The Handbag: Handbags are where you keep everything… Money, credit/debit cards, passport, identification cards, mobile phone etc. How convenient. Your whole life in one place! Another advantage?
An attacker will have noticed all these things in the 10 minutes he’s been watching you, these attacks are very rarely random. We have much the same things with older people; their weakness is often a reduction in agility. With the young it’s often the inexperience of having stuff everywhere and being disorganised that stands out. The ways in which we deal with all these things will reduce the chance of attack to almost zero, let’s see how.
Female: Don’t bother booking a sex change. This perceived physical disadvantage is low on the list for an attacker.
Shoes: You are travelling, comfort is more important than looking stunning; go for something like a Merrell outdoor shoe such as a Chameleon Slam or similar. They look tidy, give exceptional traction, promote agility and are comfortable.
Hair: If you have long hair tie it in a ‘bob’ or clip it out of easy reach.
Clothes: Comfort is again the important factor, whether male or female, casual outdoor gear like Craghopper stuff is ideal. Light, quick drying, lots of zipped pockets etc. A shooting vest with all the different pockets is ideal for the traveller and looks good as well. Keep all your stuff in zipped pockets; keep your passport in one, your wallet in another, a small amount of currency for the country you are in to buy coffee or a sandwich in another and so on. Put your mobile phone on a lanyard attached to the jacket in plain view when in use. The idea of keeping just one thing in each pocket is that other things don’t have to come out (or fall out) to get at what you need; this fumbling about displays disorganisation, an important weakness to the would be attacker.
The handbag: A small good quality rucksack like the Berghaus Bladdered are absolutely ideal for keeping your gear in… Ditch the handbag!

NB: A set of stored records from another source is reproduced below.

(** * The schedule bot of [main.py]: a shallow embedding and its properties

    [main.py] is a Telegram bot.  It reads a weekly schedule from
    [schedule.json], formats the entry of the current weekday, answers the
    commands [/start] and [/today], and once a day sends the formatted
    schedule to every chat recorded in [subscribers.json].

    The embedding follows the program function by function.  Python [str]
    values are sequences of Unicode code points, files and the message
    traffic live in an explicit world that is threaded through a small
    state-and-exception monad, and the third-party pieces the program calls
    ([json], the iteration order of a [set], [User.mention_html]) are the
    fields of a [Runtime] structure that every statement quantifies over. *)

From Stdlib Require Import ZArith NArith List Ascii String Lia.
From stdpp Require Import base option list gmap sets.

Local Open Scope Z_scope.

(** ** Python strings *)

Module PyStr.

(** A Python [str] is a sequence of code points. *)
Abbreviation pystr := (list N) (only parsing).

(** Source literals are written as the UTF-8 text of the [.py] file and
    decoded to code points once and for all. *)
Definition cont (a : ascii) : N := N.land (N_of_ascii a) 63.

Fixpoint utf8_decode_bytes (n : nat) (bs : list ascii) : pystr :=
  match n with
  | O => []
  | S n' =>
    match bs with
    | [] => []
    | b :: r =>
      let x := N_of_ascii b in
      if (x <? 128)%N then x :: utf8_decode_bytes n' r
      else if (x <? 224)%N then
        match r with
        | b1 :: r' =>
          (N.land x 31 * 64 + cont b1)%N :: utf8_decode_bytes n' r'
        | _ => [65533%N]
        end
      else if (x <? 240)%N then
        match r with
        | b1 :: b2 :: r' =>
          (N.land x 15 * 4096 + cont b1 * 64 + cont b2)%N
            :: utf8_decode_bytes n' r'
        | _ => [65533%N]
        end
      else
        match r with
        | b1 :: b2 :: b3 :: r' =>
          (N.land x 7 * 262144 + cont b1 * 4096 + cont b2 * 64 + cont b3)%N
            :: utf8_decode_bytes n' r'
        | _ => [65533%N]
        end
    end
  end.

Definition lit (s : string) : pystr :=
  utf8_decode_bytes (String.length s) (list_ascii_of_string s).

(** [str.isspace] on one code point: the characters [str.strip()] removes. *)
Definition isspace (c : N) : bool :=
  ((9 <=? c) && (c <=? 13) || (28 <=? c) && (c <=? 32)
   || (c =? 133) || (c =? 160) || (c =? 5760)
   || (8192 <=? c) && (c <=? 8202)
   || (c =? 8232) || (c =? 8233) || (c =? 8239) || (c =? 8287)
   || (c =? 12288))%N.

(** [s.lstrip()], [s.rstrip()] and [s.strip()]. *)
Fixpoint lstrip (s : pystr) : pystr :=
  match s with
  | c :: s' => if isspace c then lstrip s' else s
  | [] => []
  end.

Definition rstrip (s : pystr) : pystr := reverse (lstrip (reverse s)).

Definition strip (s : pystr) : pystr := rstrip (lstrip s).

(** [s.startswith(p)]. *)
Fixpoint startswith (p s : pystr) : bool :=
  match p, s with
  | [], _ => true
  | a :: p', b :: s' => (a =? b)%N && startswith p' s'
  | _ :: _, [] => false
  end.

(** [sub in s]: [sub] occurs somewhere in [s]. *)
Fixpoint contains (sub s : pystr) : bool :=
  startswith sub s ||
  match s with
  | [] => false
  | _ :: s' => contains sub s'
  end.

(** The leftmost occurrence of [sep] in [s]: the text before it and the
    text after it ([s.partition(sep)] without the middle component). *)
Fixpoint find_sep (sep s : pystr) : option (pystr * pystr) :=
  if startswith sep s then Some ([], drop (length sep) s)
  else
    match s with
    | [] => None
    | c :: s' =>
      match find_sep sep s' with
      | Some (a, b) => Some (c :: a, b)
      | None => None
      end
    end.

(** [s.split(sep)] for a non-empty [sep] (both call sites pass a non-empty
    constant; Python raises [ValueError] on an empty one).  Occurrences
    are taken left to right and do not overlap.  The text after an
    occurrence is shorter than [s], so [length s] steps are enough. *)
Fixpoint split_steps (n : nat) (sep s : pystr) : list pystr :=
  match find_sep sep s with
  | None => [s]
  | Some (a, b) =>
    match n with
    | O => [s]
    | S n' => a :: split_steps n' sep b
    end
  end.

Definition split (sep s : pystr) : list pystr :=
  split_steps (length s) sep s.

(** [s.count(sep)]: the number of non-overlapping occurrences, left to
    right. *)
Fixpoint count_steps (n : nat) (sep s : pystr) : nat :=
  match find_sep sep s with
  | None => O
  | Some (_, b) =>
    match n with
    | O => O
    | S n' => S (count_steps n' sep b)
    end
  end.

Definition count (sep s : pystr) : nat := count_steps (length s) sep s.

(** The lines of a text in which every line ends with a line feed:
    [s.split("\n")] without the empty piece after the last line feed. *)
Definition LF : N := 10%N.

Fixpoint lines_from (cur : pystr) (s : pystr) : list pystr :=
  match s with
  | [] => match cur with [] => [] | _ => [reverse cur] end
  | c :: s' =>
    if (c =? LF)%N then reverse cur :: lines_from [] s'
    else lines_from (c :: cur) s'
  end.

Definition lines (s : pystr) : list pystr := lines_from [] s.

End PyStr.
Export PyStr.

(** [str(z)] for an integer: its decimal digits, with a minus sign when
    negative. *)
Fixpoint dec_digits (u : Decimal.uint) : pystr :=
  match u with
  | Decimal.Nil => []
  | Decimal.D0 u' => 48%N :: dec_digits u'
  | Decimal.D1 u' => 49%N :: dec_digits u'
  | Decimal.D2 u' => 50%N :: dec_digits u'
  | Decimal.D3 u' => 51%N :: dec_digits u'
  | Decimal.D4 u' => 52%N :: dec_digits u'
  | Decimal.D5 u' => 53%N :: dec_digits u'
  | Decimal.D6 u' => 54%N :: dec_digits u'
  | Decimal.D7 u' => 55%N :: dec_digits u'
  | Decimal.D8 u' => 56%N :: dec_digits u'
  | Decimal.D9 u' => 57%N :: dec_digits u'
  end.

Definition str_of_int (z : Z) : pystr :=
  match Z.to_int z with
  | Decimal.Pos u => dec_digits u
  | Decimal.Neg u => 45%N :: dec_digits u
  end.

(** ** Python values, sets and exceptions *)

(** The values [json.load] can return.  Numbers are integers: the chat
    identifiers the program stores are, and the schedule holds text. *)
#[warnings="-register-all"]
Inductive pyval :=
| PNone
| PBool (b : bool)
| PInt (z : Z)
| PStr (s : pystr)
| PList (l : list pyval)
| PDict (d : gmap pystr pyval).

(** The elements of a Python [set] built from such values, up to Python's
    [==]: [True == 1] and [False == 0], so a Boolean is the integer it
    equals; lists and dicts are unhashable.  Of two equal elements a
    Python set keeps the one that came first, and here it is the integer
    that stands for both: membership and the set are the same, and only a
    Boolean that a hand-written file holds would be printed and written
    back as the integer.  The program itself stores chat identifiers,
    which are integers. *)
Inductive hashable :=
| HNone
| HInt (z : Z)
| HStr (s : pystr).

Global Instance hashable_eq_dec : EqDecision hashable.
Proof. solve_decision. Defined.

Definition hashable_enc (h : hashable) : unit + Z + pystr :=
  match h with
  | HNone => inl (inl tt)
  | HInt z => inl (inr z)
  | HStr s => inr s
  end.

Definition hashable_dec (x : unit + Z + pystr) : hashable :=
  match x with
  | inl (inl _) => HNone
  | inl (inr z) => HInt z
  | inr s => HStr s
  end.

Global Instance hashable_countable : Countable hashable.
Proof. apply (inj_countable' hashable_enc hashable_dec). by intros []. Defined.

Definition hash_key (v : pyval) : option hashable :=
  match v with
  | PNone => Some HNone
  | PBool b => Some (HInt (if b then 1 else 0))
  | PInt z => Some (HInt z)
  | PStr s => Some (HStr s)
  | PList _ | PDict _ => None
  end.

Definition hval (h : hashable) : pyval :=
  match h with
  | HNone => PNone
  | HInt z => PInt z
  | HStr s => PStr s
  end.

(** [str(x)] of a set element, as an f-string renders it. *)
Definition py_str (h : hashable) : pystr :=
  match h with
  | HNone => lit "None"
  | HInt z => str_of_int z
  | HStr s => s
  end.

(** Python truthiness, the test behind [if not x]. *)
Definition truthy (v : pyval) : bool :=
  match v with
  | PNone => false
  | PBool b => b
  | PInt z => negb (z =? 0)
  | PStr s => negb (bool_decide (s = []))
  | PList l => negb (bool_decide (l = []))
  | PDict d => negb (bool_decide (d = ∅))
  end.

(** The exception classes that occur.  [CancelledError] derives from
    [BaseException] only; every other class derives from [Exception].
    [JSONDecodeError] derives from [ValueError], and no other class here
    derives from [JSONDecodeError]. *)
Inductive exn_class :=
| FileNotFoundError
| JSONDecodeError
| RecursionError
| ValueError
| UnicodeDecodeError
| TypeError
| AttributeError
| TelegramError
| CancelledError.

Global Instance exn_class_eq_dec : EqDecision exn_class.
Proof. solve_decision. Defined.

Record exn := { exn_cls : exn_class; exn_msg : pystr }.

(** [isinstance(e, Exception)] and [isinstance(e, json.JSONDecodeError)]. *)
Definition is_Exception (e : exn) : bool :=
  negb (bool_decide (exn_cls e = CancelledError)).

Definition is_JSONDecodeError (e : exn) : bool :=
  bool_decide (exn_cls e = JSONDecodeError).

Inductive result (A : Type) :=
| Ok (a : A)
| Raise (e : exn).
Arguments Ok {A} a.
Arguments Raise {A} e.

(** [set(data)]: the elements of a list, the characters of a string or the
    keys of a dict; [TypeError] on an unhashable element and on a value
    that is not iterable. *)
Definition py_set (data : pyval) : result (gset hashable) :=
  match data with
  | PList l =>
    match mapM hash_key l with
    | Some hs => Ok (list_to_set hs)
    | None => Raise {| exn_cls := TypeError; exn_msg := lit "unhashable type" |}
    end
  | PStr s => Ok (list_to_set ((fun c => HStr [c]) <$> s))
  | PDict d => Ok (list_to_set (HStr <$> (map_to_list d).*1))
  | PNone | PBool _ | PInt _ =>
    Raise {| exn_cls := TypeError; exn_msg := lit "object is not iterable" |}
  end.

(** ** The world the program runs in *)

Inductive weekday :=
| Monday | Tuesday | Wednesday | Thursday | Friday | Saturday | Sunday.

(** [strftime("%A")]: the full weekday name.  The program never calls
    [locale.setlocale], so the names are those of the C locale. *)
Definition strftime_A (d : weekday) : pystr :=
  match d with
  | Monday => lit "Monday"
  | Tuesday => lit "Tuesday"
  | Wednesday => lit "Wednesday"
  | Thursday => lit "Thursday"
  | Friday => lit "Friday"
  | Saturday => lit "Saturday"
  | Sunday => lit "Sunday"
  end.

The way you look and act:This goes a good way in keeping you safe. Don’t wander about looking lost or unsure or with your hands in your pockets; be deliberate and certain. Airports, train stations and bus stations are the main danger areas. Whenever possible gain information first from the internet or friends if required. When you are sitting reading or having a coffee try to find a table where you can sit with your back to the wall or better still in a corner so everything is in front of you. Some say that you will be trapped in a corner if you do this, let’s break it down and see! You cannot be surprised and you will have a table and possibly chairs in front of you eliminating the attackers immediate access, the attacker is unlikely to pursue the attack further as he will be in the corner also but facing the wall… Not a place he wants to be! You will need to remove your small sack to sit down, when you do this immediately fasten it around the table leg or chair to prevent the possibility of a quick snatch. When you want to leave put the rucksack back on and adjust before leaving your position… Don’t carry it and put it on later. Always keep the rucksack tight, never walk around with it hanging off your back to look cool!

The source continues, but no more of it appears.